Brooks explains the hidden welfare state in Washington. Big Government wants to extend a significant contract to a munitions plant, for example. Instead of writing a check to the corporation for a sumptuous amount, Congress writes out a rich tax credit to the company. The firm will get paid through a credit, the country will get more planes, trains, automobiles, and then legislators can claim that they have enacted a tax cut and helped private businesses.
But there is no such thing as a free lunch. If the money did not come right out of the US Treasury, it certainly eats a huge whole in the annual budget, deepens the deficit, and explodes the national debt.
Worst of all, the intervention with public funds has distorted the market, cutting out competition and efficiency, both hallmark effects of competition through private enterprise. While Europeans hand money directly to individuals, municipalities, and businesses, Washington covers up the waste as a tax credit or a write-off.
Like Ronald Reagan in the early 1980's and George W. Bush in 2001 and 2003, presidents love cutting taxes, but they neglect to cut spending, and they pick and choose which corporate interests receive a rake-off from the IRS. The spending still picks up, the value of savings erodes, and the purchasing power of the dollar diminishes all the more. As Congressman Ron Paul pointed out early in the 2012 campaign, inflation itself turns into a tax increase, another handy means for Washington to hide horrendous spending habits without owning up to the irresponsible damage they are doing to the full faith and credit of this country.

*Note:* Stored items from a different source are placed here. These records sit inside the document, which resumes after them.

(** [str] gives different strings for different integers. *)
Lemma str_inj (n m : Z) : str n = str m -> n = m.
Proof.
  unfold str. intros H.
  assert (Hnil : forall z, Z.to_int z <> Decimal.Pos Decimal.Nil
                           /\ Z.to_int z <> Decimal.Neg Decimal.Nil).
  { intros z. split; intros E.
    - pose proof (DecimalZ.of_to z) as Hz. rewrite E in Hz. simpl in Hz. subst z.
      discriminate E.
    - pose proof (DecimalZ.of_to z) as Hz. rewrite E in Hz. simpl in Hz. subst z.
      discriminate E. }
  assert (Some (Z.to_int n) = Some (Z.to_int m)) as E.
  { rewrite <- (NilZero.isi (Z.to_int n)) by apply Hnil.
    rewrite <- (NilZero.isi (Z.to_int m)) by apply Hnil.
    now rewrite H. }
  injection E as E.
  rewrite <- (DecimalZ.of_to n), <- (DecimalZ.of_to m). now rewrite E.
Qed.

(** ** The store: deleting, adding, and what reaches the file *)

Section StoreMore.

(** X1.  [delete_user] on an id that is not in the table writes nothing and
    answers [False]; on an id that is in the table it takes out the record
    kept under that id and no other, whatever the write does. *)
Theorem delete_user_removes_only_that_user (user_id : string) (o : io) (st : state) :
  wf (users st) ->
  (mem user_id (users st) = false -> V3Store.delete_user user_id o st = (st, false))
  /\ (mem user_id (users st) = true ->
      let st' := fst (V3Store.delete_user user_id o st) in
      get user_id (users st') = None
      /\ wf (users st')
      /\ forall other, other <> user_id -> get other (users st') = get other (users st)).
Proof.
  intros Hwf. unfold V3Store.delete_user. split; intros Hmem; rewrite Hmem.
  - reflexivity.
  - destruct o; simpl; repeat split;
      auto using get_del_same, wf_del, get_del_other.
Qed.

Lemma delete_user_removes_only_that_user_witness :
  let st := {| users := [("1000", sample_user "Ada" e1); ("2000", sample_user "Bob" e2)];
               disk := None |} in
  (mem "1000" (users st) = false -> V3Store.delete_user "1000" IoOk st = (st, false))
  /\ (mem "1000" (users st) = true ->
      let st' := fst (V3Store.delete_user "1000" IoOk st) in
      get "1000" (users st') = None
      /\ wf (users st')
      /\ forall other, other <> "1000" -> get other (users st') = get other (users st)).
Proof.
  apply (delete_user_removes_only_that_user "1000" IoOk
           {| users := [("1000", sample_user "Ada" e1); ("2000", sample_user "Bob" e2)];
              disk := None |}).
  unfold wf. simpl. repeat constructor; simpl; intuition discriminate.
Defined.

(** X2.  Adding a user under an id the table does not hold and then deleting
    that id gives back the table as it was, records and order. *)
Theorem add_then_delete_restores_table
    (name : string) (features : list R) (now : clock) (o1 o2 : io) (st : state) :
  mem (str (ticks_ms now)) (users st) = false ->
  let added := V3.add_user name features now o1 st in
  users (fst (V3Store.delete_user (snd (snd added)) o2 (fst added))) = users st.
Proof.
  intros Hfresh. apply mem_false_get in Hfresh.
  unfold V3.add_user, V3Store.delete_user, V3.save_db.
  destruct o1; simpl; rewrite mem_set_same; destruct o2; simpl;
    now apply del_set_fresh.
Qed.

Lemma add_then_delete_restores_table_witness :
  let st := {| users := [("2000", sample_user "Bob" e2)]; disk := None |} in
  let added := V3.add_user "Ada" e1 sample_clock IoOk st in
  users (fst (V3Store.delete_user (snd (snd added)) IoOk (fst added))) = users st.
Proof.
  apply (add_then_delete_restores_table "Ada" e1 sample_clock IoOk IoOk
           {| users := [("2000", sample_user "Bob" e2)]; disk := None |}).
  reflexivity.
Defined.

(** X3.  When the new id is not in the table, [add_user] puts it last in the
    listing order, keeps the keys distinct and leaves every other record as
    it was. *)
Theorem add_user_fresh_appends
    (name : string) (features : list R) (now : clock) (o : io) (st : state) :
  wf (users st) ->
  mem (str (ticks_ms now)) (users st) = false ->
  let st' := fst (V3.add_user name features now o st) in
  keys (users st') = keys (users st) ++ [str (ticks_ms now)]
  /\ wf (users st')
  /\ forall other, other <> str (ticks_ms now) ->
       get other (users st') = get other (users st).
Proof.
  intros Hwf Hfresh. unfold V3.add_user, V3.save_db.
  destruct o; simpl; rewrite keys_set, Hfresh;
    repeat split; auto using wf_set, get_set_other.
Qed.

Lemma add_user_fresh_appends_witness :
  let st := {| users := [("2000", sample_user "Bob" e2)]; disk := None |} in
  let st' := fst (V3.add_user "Ada" e1 sample_clock IoOk st) in
  keys (users st') = keys (users st) ++ [str (ticks_ms sample_clock)]
  /\ wf (users st')
  /\ forall other, other <> str (ticks_ms sample_clock) ->
       get other (users st') = get other (users st).
Proof.
  apply (add_user_fresh_appends "Ada" e1 sample_clock IoOk
           {| users := [("2000", sample_user "Bob" e2)]; disk := None |}).
  - apply wf_singleton.
  - reflexivity.
Defined.

(** X4.  Two users added at different clock readings get different ids, and
    both records can be looked up afterwards. *)
Theorem add_user_twice_keeps_both
    (name1 name2 : string) (features1 features2 : list R) (now1 now2 : clock)
    (o1 o2 : io) (st : state) :
  ticks_ms now1 <> ticks_ms now2 ->
  let first := V3.add_user name1 features1 now1 o1 st in
  let second := V3.add_user name2 features2 now2 o2 (fst first) in
  snd (snd first) <> snd (snd second)
  /\ get (snd (snd first)) (users (fst second))
     = Some [ ("name", VStr name1); ("features", VFloats features1);
              ("registered_at", VStr (localtime now1)); ("samples_count", VInt 1) ]
  /\ get (snd (snd second)) (users (fst second))
     = Some [ ("name", VStr name2); ("features", VFloats features2);
              ("registered_at", VStr (localtime now2)); ("samples_count", VInt 1) ].
Proof.
  intros Hne.
  assert (Hid : str (ticks_ms now1) <> str (ticks_ms now2))
    by (intros E; apply Hne; now apply str_inj).
  unfold V3.add_user, V3.save_db.
  destruct o1, o2; simpl; repeat split; try exact Hid;
    try apply get_set_same;
    (rewrite get_set_other by exact Hid; apply get_set_same).
Qed.

Lemma add_user_twice_keeps_both_witness :
  let now2 := {| ticks_ms := 2000; localtime := "(2024, 1, 1, 0, 0, 1, 0, 1)" |} in
  let first := V3.add_user "Ada" e1 sample_clock IoOk empty_state in
  let second := V3.add_user "Bob" e2 now2 IoOk (fst first) in
  snd (snd first) <> snd (snd second)
  /\ get (snd (snd first)) (users (fst second))
     = Some [ ("name", VStr "Ada"); ("features", VFloats e1);
              ("registered_at", VStr (localtime sample_clock)); ("samples_count", VInt 1) ]
  /\ get (snd (snd second)) (users (fst second))
     = Some [ ("name", VStr "Bob"); ("features", VFloats e2);
              ("registered_at", VStr (localtime now2)); ("samples_count", VInt 1) ].
Proof.
  apply (add_user_twice_keeps_both "Ada" "Bob" e1 e2 sample_clock
           {| ticks_ms := 2000; localtime := "(2024, 1, 1, 0, 0, 1, 0, 1)" |}
           IoOk IoOk empty_state).
  discriminate.
Defined.

End StoreMore.

Section StoreAcrossCalls.

(** X5.  A record whose [add_user] answered [False] is still written to the
    file by the next write that succeeds: here the deletion of another
    user. *)
Theorem failed_add_is_saved_by_next_write
    (name : string) (features : list R) (now : clock) (leftover : file)
    (other : string) (st : state) :
  other <> str (ticks_ms now) ->
  mem other (users st) = true ->
  let failed := V3.add_user name features now (IoError leftover) st in
  let st2 := fst (V3Store.delete_user other IoOk (fst failed)) in
  fst (snd failed) = false
  /\ get (str (ticks_ms now)) (V3._load_db (disk st2))
     = Some [ ("name", VStr name); ("features", VFloats features);
              ("registered_at", VStr (localtime now)); ("samples_count", VInt 1) ].
Proof.
  intros Hne Hmem. cbv zeta. split; [reflexivity|].
  unfold V3.add_user, V3Store.delete_user, V3.save_db. cbn [fst snd users disk].
  match goal with
  | |- context [if ?c then _ else _] => assert (Hmem' : c = true)
  end.
  { unfold mem in *. now rewrite get_set_other. }
  rewrite Hmem'. cbn [fst snd users disk V3._load_db].
  rewrite get_del_other by congruence. apply get_set_same.
Qed.

Lemma failed_add_is_saved_by_next_write_witness :
  let st := {| users := [("2000", sample_user "Bob" e2)]; disk := None |} in
  let failed := V3.add_user "Ada" e1 sample_clock (IoError None) st in
  let st2 := fst (V3Store.delete_user "2000" IoOk (fst failed)) in
  fst (snd failed) = false
  /\ get (str (ticks_ms sample_clock)) (V3._load_db (disk st2))
     = Some [ ("name", VStr "Ada"); ("features", VFloats e1);
              ("registered_at", VStr (localtime sample_clock)); ("samples_count", VInt 1) ].
Proof.
  apply (failed_add_is_saved_by_next_write "Ada" e1 sample_clock None "2000"
           {| users := [("2000", sample_user "Bob" e2)]; disk := None |}).
  - discriminate.
  - reflexivity.
Defined.

(** X6.  Draft 1: when the new id is already a key and the write fails, the
    clean-up deletes that key, so the record that was there before the call is
    gone from the table; the other records stay. *)
Theorem registration_commit_collision_loses_record
    (name : string) (samples : list (list R)) (now : clock) (leftover : file)
    (st st' : state) (ok : bool) :
  wf (users st) ->
  mem (str (ticks_ms now)) (users st) = true ->
  V1.registration_commit name samples now (IoError leftover) st = Ret (st', ok) ->
  get (str (ticks_ms now)) (users st') = None
  /\ forall other, other <> str (ticks_ms now) ->
       get other (users st') = get other (users st).
Proof.
  intros Hwf Hmem H. unfold V1.registration_commit in H.
  destruct (avg_features samples) as [avg|e]; simpl in H; [|discriminate].
  rewrite mem_set_same in H. injection H as <- _. simpl. split.
  - apply get_del_same. now apply wf_set.
  - intros other Hne. rewrite get_del_other by exact Hne.
    now apply get_set_other.
Qed.

End StoreAcrossCalls.

(** ** More on the matcher *)

Section MatcherMore.
Local Open Scope R_scope.

(** The loop returns the id it started with only if no record beat the
    starting bound, and otherwise the id of a record that no record beats.
    Only the laws of a strict order are used: [>] is irreflexive, asymmetric
    and transitive. *)
Lemma scan_users_complete (key : string) (probe : list R)
    (items : list (string * user_data)) :
  forall (highest : R) (best r : option string),
    scan_users key probe items highest best = Ret r ->
    (r = best
     /\ Forall (fun item => exists s, similarity_of key probe (snd item) s /\ ~ s > highest)
          items)
    \/ exists user_id data m,
         r = Some user_id /\ In (user_id, data) items
         /\ similarity_of key probe data m /\ m > highest
         /\ Forall (fun item => exists s, similarity_of key probe (snd item) s /\ ~ s > m)
              items.
Proof.
  induction items as [|[user_id data] items IH]; intros highest best r; simpl.
  - intros H. injection H as <-. left. split; [reflexivity|constructor].
  - destruct (get key data) as [v|] eqn:Eget; [|discriminate].
    destruct (as_vector v) as [known|e] eqn:Evec; [|discriminate]. simpl.
    destruct (cosine_similarity probe known) as [s|e] eqn:Ecos; [|discriminate].
    assert (Hsim : similarity_of key probe data s) by (exists v, known; auto).
    destruct (Rgt_dec s highest) as [Hgt|Hle]; intros H; apply IH in H.
    + right. destruct H as [[-> Hall]|(u & d & m & -> & Hin & Hd & Hm & Hall)].
      * exists user_id, data, s. repeat split; auto.
        constructor; [|exact Hall].
        exists s. split; [exact Hsim | apply Rgt_irrefl].
      * exists u, d, m. repeat split; auto.
        { now apply Rgt_trans with s. }
        constructor; [|exact Hall].
        exists s. split; [exact Hsim | now apply Rgt_asym].
    + destruct H as [[-> Hall]|(u & d & m & -> & Hin & Hd & Hm & Hall)].
      * left. split; [reflexivity|].
        constructor; [exists s; split; [exact Hsim|exact Hle] | exact Hall].
      * right. exists u, d, m. repeat split; auto.
        constructor; [|exact Hall].
        exists s. split; [exact Hsim|].
        intros Hsm. apply Hle. now apply Rgt_trans with m.
Qed.

(** X9.  For a non-empty probe, when [find_user_by_features] returns without
    raising: if it found nobody, no record's similarity is greater than the
    threshold; if it found somebody, that record's similarity is greater than
    the threshold and no record's similarity is greater than it. *)
Theorem find_user_by_features_best
    (x : R) (xs : list R) (threshold : R) (table : user_table) (r : option string) :
  V3.find_user_by_features (Some (x :: xs)) threshold table = Ret r ->
  match r with
  | None =>
      Forall (fun item => exists s,
                similarity_of "features" (x :: xs) (snd item) s /\ ~ s > threshold) table
  | Some user_id =>
      exists data m,
        In (user_id, data) table
        /\ similarity_of "features" (x :: xs) data m /\ m > threshold
        /\ Forall (fun item => exists s,
                     similarity_of "features" (x :: xs) (snd item) s /\ ~ s > m) table
  end.
Proof.
  unfold V3.find_user_by_features. intros H. apply scan_users_complete in H.
  destruct H as [[-> Hall]|(u & d & m & -> & Hin & Hd & Hm & Hall)].
  - exact Hall.
  - exists d, m. auto.
Qed.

Mr. Brooks should be commended for pointing out the true, though not necessary riveting, games that politicians play with this country's fiscal future. If Tea Party patriots and limited government advocates really want to end the Fed, stop the spending, and restore fiscal sanity to the nation's economic prowess, then they must concede that select subsidies, loopholes, and generous negative incentives must be abolished. That would mean more taxes for business; that would also mean layoffs in important public sectors within communities throughout the country.
No matter how secretive the unseen U.S. welfare state, the effects on our posterity and position in the world are serious and must be dealt with seriously.